PTO policies also are often applicable only to full-time employees. These new laws do not discriminate in this fashion, and part-time and temporary employees are eligible to accrue paid sick leave provided they meet the minimal threshold of 80 annual work hours (i.e., the equivalent of two weeks of full-time work). Consequently, to comply with the new laws, employers who have not previously given any PTO or sick time to part-time or temporary employees are now making them eligible under their current policies or creating separate, narrow sick leave policies for them under the new laws.

In recent years, employers began moving to unified PTO policies to simplify things in the face of ever expanding categories of leave. Given the associated complications under these new laws, many employers who have adopted such a PTO policy may find it easier simply to revert to separate vacation and sick time policies, while others will try as they can to mesh the policy with these new laws.

The new laws are confounding for employers in other ways, whether it is trying to convert an old policy that calculates leave in days into one based on hours (in accordance with the new laws), or to reconcile the new laws with other health-related leave laws. For example, when it comes to medical documentation, these new laws prohibit any inquiry into the nature of an employee’s illness and thus are in conflict with the Family and Medical Leave Act (FMLA) and other leave laws. Without a proper medical certification describing the nature of the subject illness, employers will be hard-pressed to designate an absence “due to sickness” as FMLA qualifying.
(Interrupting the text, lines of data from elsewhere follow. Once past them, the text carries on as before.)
(** [q] is the level of the expression so far. *)
Lemma binary_loop_sound (fuel : nat) (m q : Z) (x : position) (ts : list TokenKind) (a : Ast)
    (p : Parser) :
  reads x ts (position_of p) → ts ≠ [] → binary availability q ts a → m <= q →
  stops (q + 1) (position_of p) → (tokens_left p <= n)%nat → (tokens_left p <= fuel)%nat →
  post sound_error (λ r, parsed (binary availability m) x r ∧ stops m (position_of r.2))
    (binary_loop limits calls fuel m a p).
Proof.
  revert q ts a p. induction fuel as [|fuel IH]; intros q ts a p Hx Hne Hb Hm Hq Hn Hf;
    unfold stops in Hq; change (kind_at (position_of p)) with (current_kind p) in Hq;
    cbn [binary_loop]; destruct (binary_operator (current_kind p)) as [[precedence operator]|] eqn:E;
    try (split; [exists ts; split_and!; [done..|by eapply binary_weaken]|];
         unfold stops; change (kind_at (position_of _)) with (current_kind p); by rewrite E);
    destruct (binary_operator_range _ _ _ E) as (Hrange & HnE & _);
    (destruct (Z.ltb_spec precedence m);
     [split; [exists ts; split_and!; [done..|by eapply binary_weaken]|];
      unfold stops; change (kind_at (position_of _)) with (current_kind p); by rewrite E|]).
  - exfalso. unfold tokens_left in Hf. destruct (current_kind p); simpl in Hf; try lia; done.
  - eapply post_bind; [by apply advance_sound|]. intros p1 H1.
    pose proof (reads_tokens _ _ _ H1) as Hl. simpl in Hl.
    eapply post_bind; [apply (call_binary_sound n calls Hcalls); lia|].
    intros [b p2] [(us & Hr & Hne' & Hb') Hs]. cbn [fst snd] in *.
    pose proof (reads_tokens _ _ _ Hr).
    apply bump_node_bind; [done|]. intros p3 H3. apply ensure_ast_depth_post; [done|].
    eapply (IH precedence (ts ++ current_kind p :: us));
      try (rewrite (tokens_left_at _ _ H3); lia); try (rewrite H3; done); [|by destruct ts| |done].
    + rewrite H3. eapply reads_app; [done|].
      by apply (reads_app _ _ _ [current_kind p] us H1).
    + eapply binary_operation; [done|done| |done]. eapply binary_weaken; [|done]. lia.
Qed.

Lemma parse_binary_sound (m : Z) (p : Parser) :
  m <= 12 → (tokens_left p <= n)%nat →
  post sound_error (λ r, parsed (binary availability m) (position_of p) r ∧
                         stops m (position_of r.2)) (parse_binary availability limits calls m p).
Proof.
  intros Hm Hn. unfold parse_binary. eapply post_bind; [by apply parse_unary_sound|].
  intros [a p1] (ts & Hr & Hne & Hu). cbn [fst snd] in *. pose proof (reads_tokens _ _ _ Hr).
  eapply (binary_loop_sound _ _ 12); [done..|by constructor|done| |lia|lia].
  unfold stops. destruct (binary_operator _) as [[precedence operator]|] eqn:E; [|done].
  apply binary_operator_range in E. lia.
Qed.
End Soundness.

Lemma parser_calls_sound (availability : ParserAvailability) (limits : CompilerLimits) (n : nat) :
  calls_sound availability n (parser_calls availability limits n).
Proof.
  induction n as [|n IH]; split; simpl; intros; try lia.
  - eapply parse_binary_sound; [exact IH|lia..].
  - eapply parse_unary_sound; [exact IH|lia].
Qed.

(** Whatever the parser returns, its tokens derive; it never fails with an
    internal error, so the counters never run out. *)
Lemma parse_sound (availability : ParserAvailability) (limits : CompilerLimits) (p : Parser) :
  post sound_error (λ a, ∃ ts y, reads (position_of p) ts y ∧ kind_at y = TEof ∧
                                 binary availability 0 ts a)
    (parse availability limits p).
Proof.
  unfold parse. eapply post_bind.
  - apply (call_binary_sound _ _ _ (parser_calls_sound availability limits (S (tokens_left p)))); lia.
  - intros [a p1] [(ts & Hr & _ & Hb) _]. cbn [fst snd] in *. apply post_reject; [done|].
    intros Hk%bool_decide_eq_false%dec_stable. by exists ts, (position_of p1).
Qed.

(** ** What has a derivation is accepted, or refused by a limit *)

(** Tokens that start an operand. *)
Definition starter (kind : TokenKind) : bool :=
  match kind with
  | TNot | TIdentifier _ | TLeftParen => true
  | _ => is_some (literal_of_token kind)
  end.
Definition starts (ts : list TokenKind) : Prop := ∃ k us, ts = k :: us ∧ starter k = true.

Lemma starts_app (ts us : list TokenKind) : starts ts → starts (ts ++ us).
Proof. intros (k & vs & -> & H). by exists k, (vs ++ us). Qed.

(** Where neither a call nor an access goes on. *)
Definition follow (y : position) : Prop :=
  kind_at y ≠ TLeftParen ∧ kind_at y ≠ TDot ∧ kind_at y ≠ TLeftBracket.

Lemma advance_bind {A : Type} (Q : A → Prop) (p : Parser) (k : TokenKind) (ts : list TokenKind)
    (y : position) (f : Parser → cresult A) :
  reads (position_of p) (k :: ts) y →
  (∀ p1, reads (position_of p1) ts y → (tokens_left p1 < tokens_left p)%nat →
     post limit_error Q (f p1)) →
  post limit_error Q (p1 ← advance p; f p1).
Proof.
  intros Hr H. inversion Hr as [|x token lexer us y' Hk Hn Hr']; subst. unfold advance.
  cbn [position_of fst] in Hn. rewrite Hn. apply H; [done|].
  pose proof (reads_left (position_of p) (lexer, token) [kind_at (position_of p)]) as Hl.
  simpl in Hl. apply Hl. econstructor; [done|exact Hn|constructor].
Qed.

Lemma expect_bind {A : Type} (Q : A → Prop) (p : Parser) (k : TokenKind) (ts : list TokenKind)
    (y : position) (f : Parser → cresult A) :
  reads (position_of p) (k :: ts) y →
  (∀ p1, reads (position_of p1) ts y → (tokens_left p1 < tokens_left p)%nat →
     post limit_error Q (f p1)) →
  post limit_error Q (p1 ← expect k p; f p1).
Proof.
  intros Hr H. unfold expect. change (current_kind p) with (kind_at (position_of p)).
  rewrite (reads_one _ _ _ _ Hr), bool_decide_eq_false_2 by auto. cbn [reject]. rewrite bind_Ok.
  by eapply advance_bind.
Qed.

Lemma reads_nothing (x y : position) : reads x [] y → x = y.
Proof. by inversion 1. Qed.

Section Completeness.
Context (availability : ParserAvailability) (limits : CompilerLimits).

Let calls := parser_calls availability limits.

Lemma leaf_bind {A : Type} (Q : A → Prop) (p : Parser) (k : TokenKind) (ts : list TokenKind)
    (y : position) (f : Parser → cresult A) :
  reads (position_of p) (k :: ts) y →
  (∀ p1, reads (position_of p1) ts y → (tokens_left p1 < tokens_left p)%nat →
     post limit_error Q (f p1)) →
  post limit_error Q (p1 ← leaf limits p; f p1).
Proof.
  intros Hr H. unfold leaf. eapply (post_bind _ _ (λ p1, reads (position_of p1) ts y ∧
    (tokens_left p1 < tokens_left p)%nat)); [|intros p1 []; by apply H].
  eapply advance_bind; [done|]. intros p1 H1 Hl.
  eapply post_weaken; [by apply bump_node_post|]. intros p2 H2. rewrite H2.
  by rewrite (tokens_left_at _ _ H2).
Qed.

(** A result is the tree [a], read up to [y]. *)
Definition gives {A : Type} (a : A) (y : position) (r : cresult (A * Parser)) : Prop :=
  post limit_error (λ r, r.1 = a ∧ position_of r.2 = y) r.

Lemma gives_bind {A B : Type} (Q : B → Prop) (a : A) (y : position) (m : cresult (A * Parser))
    (f : A * Parser → cresult B) :
  gives a y m → (∀ p', position_of p' = y → post limit_error Q (f (a, p'))) →
  post limit_error Q (r ← m; f r).
Proof.
  intros Hm H. eapply post_bind; [exact Hm|]. intros [a' p'] [Ha Hp]. cbn [fst snd] in *.
  subst a'. by apply H.
Qed.

Definition complete_binary (n : Z) (ts : list TokenKind) (a : Ast) : Prop :=
  starts ts ∧
  ∀ fuel p y m Q, reads (position_of p) ts y → follow y → stops (n + 1) y → m <= n →
    (tokens_left p <= fuel)%nat →
    (∀ f p', position_of p' = y → (left_at y <= f)%nat →
       post limit_error Q (binary_loop limits (calls fuel) f m a p')) →
    post limit_error Q (parse_binary availability limits (calls fuel) m p).

Definition complete_unary (ts : list TokenKind) (a : Ast) : Prop :=
  starts ts ∧
  ∀ fuel p y, reads (position_of p) ts y → follow y → (tokens_left p <= fuel)%nat →
    gives a y (parse_unary availability limits (calls fuel) p).

Definition complete_postfix (ts : list TokenKind) (a : Ast) : Prop :=
  starts ts ∧
  ∀ fuel p y Q, reads (position_of p) ts y → kind_at y ≠ TLeftParen →
    (tokens_left p <= fuel)%nat →
    (∀ f p', position_of p' = y → (left_at y <= f)%nat →
       post limit_error Q (postfix_loop limits (calls fuel) f a p')) →
    post limit_error Q (parse_unary availability limits (calls fuel) p).

Definition complete_more (ts : list TokenKind) (l : list Ast) : Prop :=
  starts ts ∧
  ∀ fuel p y f, reads (position_of p) ts y → kind_at y = TRightParen →
    (tokens_left p < fuel)%nat → (tokens_left p <= f)%nat →
    gives l y (arguments_loop limits (calls fuel) f p).

Definition complete_arguments (ts : list TokenKind) (l : list Ast) : Prop :=
  (ts = [] ∧ l = []) ∨ complete_more ts l.

(** A recursive call reads the whole operand when its operators end there. *)
Lemma call_complete (n : Z) (ts : list TokenKind) (a : Ast) (fuel : nat) (p : Parser)
    (y : position) :
  complete_binary n ts a → reads (position_of p) ts y → follow y → stops n y →
  (tokens_left p < fuel)%nat → gives a y (call_binary (calls fuel) n p).
Proof.
  intros [_ H] Hr Hf Hs Hl. destruct fuel as [|fuel]; [lia|]. simpl.
  eapply H; [done|done| |lia|lia|].
  - unfold stops in *. destruct (binary_operator _) as [[]|]; [lia|done].
  - intros f p' <- _. unfold stops in Hs. change (kind_at (position_of p')) with (current_kind p') in Hs.
    destruct f; cbn [binary_loop]; destruct (binary_operator _) as [[precedence ?]|]; try done;
      by destruct (Z.ltb_spec precedence n); [|lia].
Qed.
Only time and experience with these new laws will sort out these and other questions. In the meantime, with NYC and Newark taking the plunge, it looks like mandatory paid sick time for employees is ready to spread, with legislative activity reportedly ongoing at the state level in California, Massachusetts, Oregon, and Vermont, as well as at the local level, e.g., in Tacoma, Washington. Battle lines, however, have clearly been drawn by business interests who contend that such laws have a negative economic impact and drive employers to states and cities that are free of such regulation. At least 10 states – Wisconsin, Indiana, Florida, Georgia, Kansas, Louisiana, Mississippi, North Carolina, Tennessee, Florida – have all enacted laws barring localities from adopting paid leave legislation, and other states appear ready to join the fight.

As the battle wages on, stay tuned and be ready. For those employers already subject to paid leave laws, and their contradictions and ambiguities, be wary. The difficulties in trying to sync your current policies and practices with these laws require careful attention and might just drive you mad or make you sick. You may need not only a lawyer, but also a doctor.